A norma constitucional igualmente estabelece que a forma do casamento é civil, sendo gratuita sua celebração; estende ao casamento religioso os efeitos da lei civil, bem como reconhece a união estável entre o homem e a mulher como entidade familiar, devendo a lei facilitar sua conversão em casamento.

Ou seja, a celebração do casamento é reconhecida, pela disposição constitucional, como elemento fundador e indispensável à construção do núcleo familiar, devendo o Estado favorecer a sua consecução.

Já o serviço de Registro Civil das pessoas naturais é um serviço público delegado, destinado a realizar e dar publicidade aos fatos e negócios jurídicos relacionados à pessoa humana, na perspectiva que tais atos são de relevância e interesse de toda a sociedade.

Deputado Federal Marcelo AguiarDentre os mais importantes assentos realizados no Cartório de Registro Civil de Pessoas Naturais, e que estão diretamente vinculados à família, sua constituição e preservação como entidade basilar da sociedade, estão o casamento, a conversão da união estável em casamento, e o casamento religioso com efeitos civis.

Diferentes disposições legais já preveem a concessão de gratuidade ao casamento civil, quando os nubentes demonstrem a impossibilidade de arcar com as custas inerentes, mediante demonstração de efetiva hipossuficiência econômica, mediante a chamada “declaração de pobreza”.

Mesmo sendo vedada, igualmente por disposição legal, qualquer referência a tal condição nas certidões emitidas; essa circunstância específica de declarar-se “pobre” , na acepção do termo, para fazer jus ao benefício, per si, constitui um fator de inibição dos nubentes, que optam, na maioria das vezes, por não formalizar a união, à espera de reunir as condições econômicas necessárias para contraírem as núpcias.

Essa conduta, motivada pela condição financeira, acaba por incentivar a informalidade nas relações, com reflexos na convivência do casal, no grau de comprometimento entre os cônjuges, e ainda na própria formação dos filhos oriundos da união, que na maior parte das vezes acabam por ser criados em um ambiente de insegurança jurídica e familiar.
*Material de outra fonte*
(* ===== verification/CxxString.v ===== *)
(** The parts of the C++ standard library the components share: text
    (std::string, the stream operators and std::getline) and std::map with
    string keys. A character is an [ascii], a position a [nat]; std::map is its
    list of pairs in key order, because the sources iterate over it. *)
From stdpp Require Import base list strings gmap sorting.
From Stdlib Require Import ZArith Lia Ascii DecimalString.
From S2P Require Import Prelude.

(** ** Characters and whole strings *)
Fixpoint all_chars (f : ascii -> bool) (s : string) : bool :=
  match s with EmptyString => true | String c s => f c && all_chars f s end.
Definition ends_with (s suffix : string) : bool :=
  let n := String.length s in let k := String.length suffix in
  (k <=? n)%nat && String.eqb (String.substring (n - k) k s) suffix.
Definition is_space (c : ascii) : bool :=
  let n := nat_of_ascii c in (n =? 32)%nat || ((9 <=? n)%nat && (n <=? 13)%nat).
Definition is_digit (c : ascii) : bool :=
  let n := nat_of_ascii c in (48 <=? n)%nat && (n <=? 57)%nat.
Fixpoint skip_space (s : string) : string :=
  match s with String c s' => if is_space c then skip_space s' else s | EmptyString => s end.
(** The digits at the front, as a number, and the rest. *)
Fixpoint digits (s : string) (acc : option Z) : option Z * string :=
  match s with
  | String c s' =>
      if is_digit c
      then digits s' (Some (default 0 acc * 10 + (Z.of_nat (nat_of_ascii c) - 48)))
      else (acc, s)
  | EmptyString => (acc, s)
  end.
(** [stream >> v] for an unsigned v up to [max]: white space, an optional
    sign, decimal digits; and [stream >> word]. *)
Definition extract_uint (max : Z) (s : string) : option (Z * string) :=
  let s := skip_space s in
  let '(neg, s) := match s with
    | String "-" s' => (true, s') | String "+" s' => (false, s') | _ => (false, s) end in
  match digits s None with
  | (Some v, rest) => if max <? v then None else Some (if neg : bool then (- v) mod (max + 1) else v, rest)
  | (None, _) => None
  end.
Fixpoint take_word (s : string) : string * string :=
  match s with
  | String c s' => if is_space c then (""%string, s)
                   else let '(word, rest) := take_word s' in (String c word, rest)
  | EmptyString => (""%string, s)
  end.
Definition extract_word (s : string) : option (string * string) :=
  match take_word (skip_space s) with
  | (EmptyString, _) => None
  | r => Some r
  end.
(** std::getline over the whole text, with a delimiter. *)
Fixpoint getlines_aux (c : ascii) (s : string) (line : string) : list string :=
  match s with
  | EmptyString => if String.eqb line "" then [] else [line]
  | String d s' =>
      if Ascii.eqb d c then line :: getlines_aux c s' ""
      else getlines_aux c s' (line ++ String d "")
  end.
Definition getlines (c : ascii) (s : string) : list string := getlines_aux c s "".
Definition lines (s : string) : list string := getlines (ascii_of_nat 10) s.
(** s.find(c), s.rfind(c); s.substr(n), s.substr(0, n). *)
Fixpoint find_char (c : ascii) (s : string) : option nat :=
  match s with
  | EmptyString => None
  | String d s => if Ascii.eqb d c then Some 0%nat else S <$> find_char c s
  end.
Fixpoint rfind_char (c : ascii) (s : string) : option nat :=
  match s with
  | EmptyString => None
  | String d s =>
      match rfind_char c s with
      | Some n => Some (S n)
      | None => if Ascii.eqb d c then Some 0%nat else None
      end
  end.
Fixpoint str_drop (n : nat) (s : string) : string :=
  match n, s with S n, String _ s => str_drop n s | _, _ => s end.
Fixpoint str_take (n : nat) (s : string) : string :=
  match n, s with S n, String c s => String c (str_take n s) | _, _ => EmptyString end.
(** Cut the characters of [f] off both ends: find_first_not_of and
    find_last_not_of. *)
Fixpoint trim_left (f : ascii -> bool) (s : string) : string :=
  match s with String c s' => if f c then trim_left f s' else s | EmptyString => s end.
Fixpoint trim_right (f : ascii -> bool) (s : string) : string :=
  match s with
  | EmptyString => EmptyString
  | String c s' =>
      match trim_right f s' with
      | EmptyString => if f c then EmptyString else String c EmptyString
      | t => String c t
      end
  end.
Definition trim (f : ascii -> bool) (s : string) : string := trim_right f (trim_left f s).
(** std::tolower of every character, in the C locale. *)
Definition to_lower (c : ascii) : ascii :=
  let n := nat_of_ascii c in if (65 <=? n)%nat && (n <=? 90)%nat then ascii_of_nat (n + 32) else c.
Fixpoint lower (s : string) : string :=
  match s with EmptyString => EmptyString | String c s => String (to_lower c) (lower s) end.
Definition slen (s : string) : Z := Z.of_nat (String.length s).
(** The bytes of a string. *)
Definition byte_of (c : ascii) : Z := Z.of_nat (nat_of_ascii c).
Fixpoint bytes_of (s : string) : list Z :=
  match s with EmptyString => [] | String c s => byte_of c :: bytes_of s end.
Fixpoint string_of (bs : list Z) : string :=
  match bs with [] => EmptyString | b :: bs => String (ascii_of_nat (Z.to_nat b)) (string_of bs) end.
A presente proposta, mediante nova redação de diferentes dispositivos legais, estabelece que o casamento terá sua habilitação, celebração, registro e primeira certidão gratuitos, isento de selos, emolumentos e custas, a todos os nubentes, universalmente, sendo tal gratuidade extensiva à conversão da união estável em casamento, e a conversão do casamento religioso para efeitos civis.

Assim, dentro do espírito constitucional, explicitado no caput do artigo art. 5o da Constituição Federal, onde se encontra estabelecido que todos são iguais perante a lei, sem distinção de qualquer natureza, garantindo-se aos brasileiros e aos estrangeiros residentes no País, dentre outros direitos, a igualdade; propõe-se nova redação ao artigo 1.512 da Lei no 10.406, de 10 de janeiro de 2002 (Código Civil); ao artigo 30 da Lei no 6.015, de 31 de dezembro de 1973 (Lei dos Registros Públicos), alterada pela Lei no 7.844, de 18 de outubro de 1989; ao art. 1o da Lei no 9.265, de 12 de fevereiro de 1996 (Lei da gratuidade dos atos necessários ao exercício da cidadania); e ao art. 45 da Lei no 8.935, de 18 de novembro de 1994 (Lei dos Cartórios), com a finalidade

estabelecer a gratuidade do casamento civil, e seus atos similares, como direito universal e extensivo.

Ante o exposto, sendo relevante e meritória a presente proposição, com a finalidade de prestigiar e facilitar a realização do casamento como elemento fundador da entidade familiar, contamos com o apoio dos nobres pares para sua aprovação.